Saturday, February 13

Extreme altruism: should you care for strangers at the expense of your family? | Larissa MacFarquhar

This was a difficult read kids. And it raises some really tough questions. So let me get the first question out of the way first. The answer is that I would first care for the family first and then look at strangers. But there's one major difference kids. I think given the work I do, that allows me to look at the issues a bit more easily. Plus what I can do is to devote my time and hours to charities. Unpaid consultancy so to say. That it much better than giving money. I think I can do more and better with my time than with my money. 
For example the work Im doing to keep the home start charity running for the past 5 years. That's 500 families helped in various forms. I do donate £500 to the charity per year. But the biggest contribution is that the charity is running successfully and in a sustainable manner. Big win. Same with the other bits and bobs. 
So where do you go? My suggestion is that you do try to do what you can. And don't talk about it with others. People don't understand charity son. Either they get defensive. Or do something weird like clicking like in Facebook. But hey ho. Everybody has to make peace in their own ways. 
Still that's the best way to be happy. To make somebody else happy kids. And you have to go out of your way to do so. Clicking like doesn't hack it. 

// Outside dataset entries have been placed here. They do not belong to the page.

(* ===== verification/AdapterAgent.v ===== *)
(** * The adapter agent

    The class [AdapterAgent] of src/voltha/core/adapter_agent.py, the gateway
    between the core and one adapter.  The agents of all adapters share the
    configuration tree, the event bus and the core's table of device agents:
    [world].  The nodes of the tree the agent reads and writes are ordered
    tables ([container]) with the operations of a root proxy; the callbacks
    that a write triggers belong to the device and logical device agents, which
    have files of their own, and are left out here.

    What an adapter does when it is called ([run_adapter]), what a device agent
    does ([run_agent]), the callbacks of other users of the bus ([run_other]),
    the regular expressions of other subscribers ([re_match]) and protobuf's
    JSON rendering of a proxy address ([message_to_json]) are parameters. *)
From S2P Require Import Prelude OpenFlow Devices EventBus IdGeneration.
From Stdlib Require Import Ascii.
From stdpp Require Import base gmap list strings.
From Stdlib Require Import ZArith.

(** ** Messages *)

(** [Device.ProxyAddress] *)
Record ProxyAddress := MkProxyAddress {
  pa_device_id : string;
  pa_channel_id : Z;
  pa_channel_group_id : Z;
  pa_channel_termination : string;
  pa_onu_id : Z;
  pa_onu_session_id : Z;
}.

#[export] Instance ProxyAddress_eq_dec : EqDecision ProxyAddress.
Proof. solve_decision. Defined.

(** [oneof address] of a device *)
Inductive device_address :=
  | MacAddress (a : string)
  | Ipv4Address (a : string)
  | Ipv6Address (a : string)
  | HostAndPort (a : string).

#[export] Instance device_address_eq_dec : EqDecision device_address.
Proof. solve_decision. Defined.

(** The fields of a [Device] that the adapter agent and the local handler
    read, beside those of Devices.v; [dm_images] stands for the message
    [Images]. *)
Record DeviceMsg := MkDeviceMsg {
  dm_device :> Device;
  dm_vendor_id : string;
  dm_serial_number : string;
  dm_proxy_address : ProxyAddress;
  dm_address : option device_address;
  dm_images : nat;
}.
#[export] Instance eta_DeviceMsg : Eta DeviceMsg := λ d,
  MkDeviceMsg (dm_device d) (dm_vendor_id d) (dm_serial_number d) (dm_proxy_address d) (dm_address d) (dm_images d).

Extreme altruism: should you care for strangers at the expense of your family? | Larissa MacFarquhar
(via Instapaper)

For many years, Julia Wise wondered if she would ever meet another person who thought as she did. Everyone she knew thought her ideas about morality were strange. Some people told her they thought she might be right, but they were not willing to make the sacrifices she made; other people thought her ideas were not only misguided, but actually bad. All this made her worry that she might be wrong. How likely was it that everyone else was wrong and she was right? But she was also suspicious of that worry: after all, it would be quite convenient to be wrong – she would not have to give so much. Although her beliefs seemed to her not only reasonable but clearly true, and she could argue for them in a rational way, they were not entirely the result of conscious thinking: the essential impulse that gave rise to all the rest was simply a part of her. She could not help it; she had always been this way, since she was a child.